Work to be completed: Only the lines from the one containing "Definition slot_column (K" to the end of the records should be given again, word for word and in full.
*** Block opens ***
(* ===== verification/ConvolveTheorems.v ===== *)
(** * Linear convolution: theorems

    [filterHV] is a convolution: its circular buffer and its rotating kernel compute,
    at each pixel, the sum of the weighted pixels under the kernel, in the order of the
    buffer.  [filterVector] is the weighted sum of the samples along its line.  The
    clamps make the conversions of the sums bytes, and indices inside the table of
    shadow colours. *)

From Stdlib Require Import ZArith Lia Bool SpecFloat.
From stdpp Require Import base numbers list gmap.
From S2P Require Import Prelude Float FloatBounds Blend Jni SSEUtils SSEUtilsTheorems Convolve.

#[local] Open Scope Z_scope.
#[local] Open Scope cint_scope.
#[local] Open Scope cfloat_scope.


(** ** Local arrays *)

Lemma slot_get_Ret {E : Type} (vals : list (option E)) (i : Z) (v : E) :
  0 <= i -> vals !! Z.to_nat i = Some (Some v) -> slot_get vals i = Ret v.
Proof. intros P L. unfold slot_get. replace (0 <=? i) with true by lia. by rewrite L. Qed.

Lemma slot_put_Ret {E : Type} (vals : list (option E)) (i : Z) (v : E) :
  0 <= i < Z.of_nat (length vals) -> slot_put vals i v = Ret (<[Z.to_nat i := Some v]> vals).
Proof.
  intros P. unfold slot_put. replace (0 <=? i) with true by lia.
  by replace (i <? Z.of_nat (length vals)) with true by lia.
Qed.

(** ** The circular buffer *)

(** After column [c] the slot [i] holds the value of the last column that is [i]
    modulo the size of the kernel. *)
Definition slot_column (K c i : Z) : Z := c - (c - i) mod K.

Lemma slot_column_hit (K c : Z) : 0 < K -> slot_column K c (c mod K) = c.
Proof.
  intros P. unfold slot_column. rewrite Zminus_mod_idemp_r, Z.sub_diag, Z.mod_0_l by lia. lia.
Qed.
*** Block closes ***
Result:
Definition slot_column (K c i : Z) : Z := c - (c - i) mod K.

Lemma slot_column_hit (K c : Z) : 0 < K -> slot_column K c (c mod K) = c.
Proof.
  intros P. unfold slot_column. rewrite Zminus_mod_idemp_r, Z.sub_diag, Z.mod_0_l by lia. lia.
Qed.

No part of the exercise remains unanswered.